(* ===== verification/Backends.v ===== *)
(** * Backends: reading and writing security descriptors

    The effectful part of src/security/backends/ (mod.rs, file.rs,
    registry.rs) and src/security/target.rs.  The Windows calls are fields of
    a record ([security_api]) over an abstract state of the machine; the
    model counts the blocks that are allocated with [LocalAlloc] and the
    registry handles that are open, so that the theorems can speak about
    what an operation leaves behind. *)

From Stdlib Require Import ZArith Lia String Ascii.
From stdpp Require Import base list strings gmap numbers sorting.
From S2P Require Import Prelude Text Unicode Errors Sid Acl Sddl.

Open Scope Z_scope.

(** ** Helpers of src/utils/strings.rs *)

Definition to_utf16 (value : str) : list Z := encode_utf16 value.
Definition to_utf16_nul (value : str) : list Z := encode_utf16 value ++ [0].
(** The buffer afterwards, whatever it held before. *)
Definition to_utf16_nul_in (value : str) (out_buffer : list Z) : list Z :=
  let out_buffer := [] in (out_buffer ++ encode_utf16 value) ++ [0].

Definition pwstr_to_string_len (value : list Z) : str :=
  if decide (value = []) then [] else from_utf16_lossy value.

(** ** Errors *)

Definition access_denied (resource operation reason : str) : Error :=
  Error_AccessDenied (mkAccessDeniedError resource operation (Some reason)).

Definition privilege_reason : str :=
  lit "required privilege is not held (likely SeRestorePrivilege or SeTakeOwnershipPrivilege)".

Definition map_file_security_status (resource operation : str) (code : Z) : Error :=
  if code =? 5 then access_denied resource operation (lit "access denied")
  else if code =? 1314 then access_denied resource operation privilege_reason
  else Error_FileOperation (mkFileOperationError resource operation (Some code)).

(** [{:08X}] of an [i32] prints its two's complement. *)
Definition map_registry_security_status (resource operation : str) (code : Z) : Error :=
  if code =? 5 then access_denied resource operation (lit "access denied")
  else if code =? 1314 then access_denied resource operation privilege_reason
  else Error_Other (mkOtherError
    (lit "Registry security operation '" ++ operation ++ lit "' failed on '" ++ resource ++
     lit "' (error code: 0x" ++ fmt_hex_pad 8 (wrap 32 code) ++ lit ")")).

Definition windows_api_error (e : win_error) (context : string) : Error :=
  Error_WindowsApi (mkWindowsApiError e (Some (lit context))).

Definition unsupported (path : str) (operation reason : string) : Error :=
  Error_Security (SecurityError_Unsupported
    (mkSecurityUnsupportedError path (lit operation) (Some (lit reason)))).

(** ** Registry paths *)

Inductive hive := HKEY_LOCAL_MACHINE | HKEY_CURRENT_USER | HKEY_CLASSES_ROOT | HKEY_USERS
  | HKEY_CURRENT_CONFIG.

#[export] Instance hive_eq_dec : EqDecision hive.
Proof. solve_decision. Defined.

Definition to_upper (c : Z) : Z := if (97 <=? c) && (c <=? 122) then c - 32 else c.
Definition to_ascii_uppercase (s : str) : str := to_upper <$> s.
Definition normalize_slashes (s : str) : str := (fun c => if c =? 47 then 92 else c) <$> s.

Definition hive_mappings : list (str * hive) :=
  [(lit "HKEY_LOCAL_MACHINE", HKEY_LOCAL_MACHINE); (lit "HKLM", HKEY_LOCAL_MACHINE);
   (lit "HKEY_CURRENT_USER", HKEY_CURRENT_USER); (lit "HKCU", HKEY_CURRENT_USER);
   (lit "HKEY_CLASSES_ROOT", HKEY_CLASSES_ROOT); (lit "HKCR", HKEY_CLASSES_ROOT);
   (lit "HKEY_USERS", HKEY_USERS); (lit "HKU", HKEY_USERS);
   (lit "HKEY_CURRENT_CONFIG", HKEY_CURRENT_CONFIG); (lit "HKCC", HKEY_CURRENT_CONFIG)].

Definition path_error (reason : string) : Error :=
  Error_InvalidParameter (mkInvalidParameterError (lit "path") (lit reason)).

Fixpoint match_hive (mappings : list (str * hive)) (normalized upper : str)
    : res Error (hive * str) :=
  match mappings with
  | [] => Err (path_error "registry path must start with HKLM/HKCU/HKCR/HKU/HKCC")
  | (prefix, h) :: mappings =>
      if decide (upper = prefix) then Ok (h, [])
      else if starts_with (prefix ++ [92]) upper
      then Ok (h, drop (length prefix + 1) normalized)
      else match_hive mappings normalized upper
  end.

Definition parse_registry_path (path : str) : res Error (hive * str) :=
  if decide (trim path = []) then Err (path_error "registry path cannot be empty")
  else
    let normalized := normalize_slashes path in
    match_hive hive_mappings normalized (to_ascii_uppercase normalized).

(** ** The Windows calls *)

Definition OWNER_SECURITY_INFORMATION : Z := 1.
Definition GROUP_SECURITY_INFORMATION : Z := 2.
Definition DACL_SECURITY_INFORMATION : Z := 4.
Definition PROTECTED_DACL_SECURITY_INFORMATION : Z := 0x80000000.

Definition READ_CONTROL_RIGHT : Z := 0x00020000.
Definition WRITE_DAC_RIGHT : Z := 0x00040000.
Definition WRITE_OWNER_RIGHT : Z := 0x00080000.

(** The machine is an abstract state.  A status of [0] is success; a null
    pointer is [None]. *)
Class security_api (W psd psid acl key : Type) := {
  ConvertStringToSD : list Z -> win_error + psd;
  ConvertSDToString : psd -> Z -> win_error + list Z;
  GetSecurityDescriptorDacl : psd -> win_error + (bool * option acl);
  GetSecurityDescriptorOwner : psd -> win_error + option psid;
  GetSecurityDescriptorGroup : psd -> win_error + option psid;
  GetNamedSecurityInfoW : W -> list Z -> Z -> Z * psd;
  SetNamedSecurityInfoW : W -> list Z -> Z -> option psid -> option psid -> acl -> Z * W;
  RegOpenKeyExW : W -> hive -> list Z -> Z -> Z * key;
  GetSecurityInfo : W -> key -> Z -> Z * psd;
  SetSecurityInfo : W -> key -> Z -> option psid -> option psid -> acl -> Z * W }.

Section Io.
Context {W psd psid acl key : Type} `{api : !security_api W psd psid acl key}.

(** The state an operation runs in: the machine, the number of blocks this
    process holds from [LocalAlloc], and its open registry keys. *)
Record st := mk_st { machine : W; live_blocks : Z; open_keys : Z }.

Definition io (A : Type) : Type := st -> res Error A * st.

Definition io_ret {A} (m : res Error A) : io A := fun s => (m, s).
Definition io_bind {A B} (m : io A) (k : A -> io B) : io B := fun s =>
  match m s with
  | (Ok a, s) => k a s
  | (Err e, s) => (Err e, s)
  | (Panic p, s) => (Panic p, s)
  end.

Definition alloc : io unit := fun s => (Ok tt, mk_st (machine s) (live_blocks s + 1) (open_keys s)).
Definition LocalFree : io unit := fun s => (Ok tt, mk_st (machine s) (live_blocks s - 1) (open_keys s)).

(** A value with a destructor: [dtor] runs after [m] whatever its outcome. *)
Definition scoped {A} (dtor : st -> st) (m : io A) : io A := fun s =>
  let '(r, s) := m s in (r, dtor s).

Definition drop_descriptor (s : st) : st := snd (LocalFree s).
Definition RegCloseKey (s : st) : st := mk_st (machine s) (live_blocks s) (open_keys s - 1).
End Io.
Arguments st : clear implicits.

Declare Scope io_scope.
Delimit Scope io_scope with io.
Notation "'do!' x ':=' m 'in' k" := (io_bind m (fun x => k))
  (at level 10, x pattern, m at level 100, k at level 200,
   format "'[v' 'do!'  x  ':='  m  'in' '/' k ']'") : io_scope.
Open Scope io_scope.

Section Operations.
Context {W psd psid acl key : Type} `{api : !security_api W psd psid acl key}.
Abbreviation IO := (@io W).

(** A call that returns a [windows::core::Result]. *)
Definition call {A} (context : string) (r : win_error + A) : IO A :=
  match r with
  | inl e => io_ret (Err (windows_api_error e context))
  | inr a => io_ret (Ok a)
  end.

(** ** Building the pieces of a descriptor to write *)

Definition all_information : Z :=
  Z.lor (Z.lor OWNER_SECURITY_INFORMATION GROUP_SECURITY_INFORMATION) DACL_SECURITY_INFORMATION.

(** Free the descriptor and return an error. *)
Definition free_and_fail {A} (e : Error) : IO A :=
  do! _ := LocalFree in io_ret (Err e).

(** A SID to set: only when the descriptor has one, and then it has to be
    there. *)
Definition sid_for_set (wanted : bool) (found : option psid) (missing : Error) : IO (option psid) :=
  if wanted then
    match found with
    | None => free_and_fail missing
    | Some s => io_ret (Ok (Some s))
    end
  else io_ret (Ok None).

(** From the SDDL text to the call that sets it, in the order of the code;
    [missing] builds the error for a missing part, [set] is the call. *)
Definition write_sddl (missing : string -> Error)
    (set : W -> Z -> option psid -> option psid -> acl -> Z * W)
    (failed : Z -> Error) (has_owner has_group : bool) (sddl : str) : IO unit :=
  do! descriptor := call "ConvertStringSecurityDescriptorToSecurityDescriptorW"
                      (ConvertStringToSD (to_utf16_nul sddl)) in
  do! _ := alloc in
  do! (dacl_present, dacl) := call "GetSecurityDescriptorDacl" (GetSecurityDescriptorDacl descriptor) in
  match (if dacl_present then dacl else None) with
  | None => free_and_fail (missing "generated security descriptor has no DACL")
  | Some dacl =>
      do! owner_sid := call "GetSecurityDescriptorOwner" (GetSecurityDescriptorOwner descriptor) in
      do! group_sid := call "GetSecurityDescriptorGroup" (GetSecurityDescriptorGroup descriptor) in
      do! owner_for_set := sid_for_set has_owner owner_sid
                             (missing "generated security descriptor has no owner SID") in
      do! group_for_set := sid_for_set has_group group_sid
                             (missing "generated security descriptor has no group SID") in
      let security_information :=
        let info := DACL_SECURITY_INFORMATION in
        let info := if has_owner then Z.lor info OWNER_SECURITY_INFORMATION else info in
        if has_group then Z.lor info GROUP_SECURITY_INFORMATION else info in
      do! status := (fun s =>
        let '(status, w) := set (machine s) security_information owner_for_set group_for_set dacl in
        (Ok status, mk_st w (live_blocks s) (open_keys s))) in
      do! _ := LocalFree in
      io_ret (if status =? 0 then Ok tt else Err (failed (as_i32 status)))
  end.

== == ==

Instructions to follow:
Output the lines of the records above exactly as they appear, from the line containing "Section Operations." through the line containing "(** ** Building".

Solution to this problem:
Section Operations.
Context {W psd psid acl key : Type} `{api : !security_api W psd psid acl key}.
Abbreviation IO := (@io W).

(** A call that returns a [windows::core::Result]. *)
Definition call {A} (context : string) (r : win_error + A) : IO A :=
  match r with
  | inl e => io_ret (Err (windows_api_error e context))
  | inr a => io_ret (Ok a)
  end.

(** ** Building the pieces of a descriptor to write *)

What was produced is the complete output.